*** Block opens ***

(** * openlma: raw LMA file decoding and the phasor coincidence scan

    A shallow embedding of [lmalocate/phasor.py] and [lmalocate/raw_io.py],
    with the properties of the design document stated against it.

    Conventions.
    - Python integers are [Z]; numpy [int32] cells are [Z] values with the
      wrap-around of their arithmetic written out ([wrap32]).
    - A raised exception is a value of [exn]; a function that can raise
      returns a [result].
    - A [while] loop is a [Fixpoint] over a fuel argument and returns
      [None] when the fuel runs out; every caller passes a bound that is
      shown to be enough. *)

From Stdlib Require Import ZArith Lia Bool List Zbitwise Sorted.
From Stdlib.Strings Require Import Byte.
From Stdlib.Floats Require Import SpecFloat.
From stdpp Require Import base decidable option list gmap.

Local Open Scope Z_scope.

(** ** Exceptions and results *)

(** The source raises plain [Exception]s told apart by their message, and
    relies on the exceptions of the interpreter and of numpy.  Each raise
    site gets one constructor. *)
Inductive exn : Type :=
  | IndexError          (* numpy / list index out of bounds *)
  | StructError         (* struct.unpack: wrong buffer length *)
  | MalformedRecord     (* "Malformed ... packet doesn't follow bit pattern" *)
  | UnsupportedVersion  (* "Unknown raw data version" *)
  | InconsistentStream  (* "statusPacket id not consistent in file" *)
  | EpochError          (* raised by the calendar conversion *)
  | ZeroDivisionError
  | OverflowError       (* int too large for a float, int() of an infinity *)
  | ValueError          (* int() of a NaN *)
  | TypeError           (* operation on None *)
  | AttributeError      (* attribute of None, or attribute never set *)
  | OutOfBounds.        (* "Can't read the i-th collection" / "reading is out of bounds" *)

Inductive result (A : Type) : Type :=
  | Ok (a : A)
  | Raise (e : exn).
Arguments Ok {A} a.
Arguments Raise {A} e.

Definition rbind {A B} (r : result A) (k : A -> result B) : result B :=
  match r with
  | Ok a => k a
  | Raise e => Raise e
  end.

(** A loop run with fuel: [None] is "fuel exhausted". *)
Definition fbind {A B} (r : result A) (k : A -> option (result B))
  : option (result B) :=
  match r with
  | Ok a => k a
  | Raise e => Some (Raise e)
  end.

Declare Scope result_scope.
Delimit Scope result_scope with result.
Notation "'do' x <- r ; k" := (rbind r (fun x => k))
  (at level 10, x name, r at level 100, k at level 200) : result_scope.
Notation "'run' x <- r ; k" := (fbind r (fun x => k))
  (at level 10, x name, r at level 100, k at level 200) : result_scope.
Local Open Scope result_scope.

(** ** numpy helpers *)

(** Wrap-around of a 32-bit signed cell. *)
Definition wrap32 (z : Z) : Z := (z + 2^31) mod 2^32 - 2^31.

(** [a[k]] for a Python int [k]: negative indices count from the end, and
    anything outside [-len, len) raises [IndexError]. *)
Definition np_index {A} (a : list A) (k : Z) : result A :=
  let N := Z.of_nat (length a) in
  if bool_decide (0 <= k < N) then
    match a !! Z.to_nat k with Some x => Ok x | None => Raise IndexError end
  else if bool_decide (- N <= k < 0) then
    match a !! Z.to_nat (N + k) with Some x => Ok x | None => Raise IndexError end
  else Raise IndexError.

*** Block closes ***

What is the number of lines in the records that contain "their"? Give that number only.

2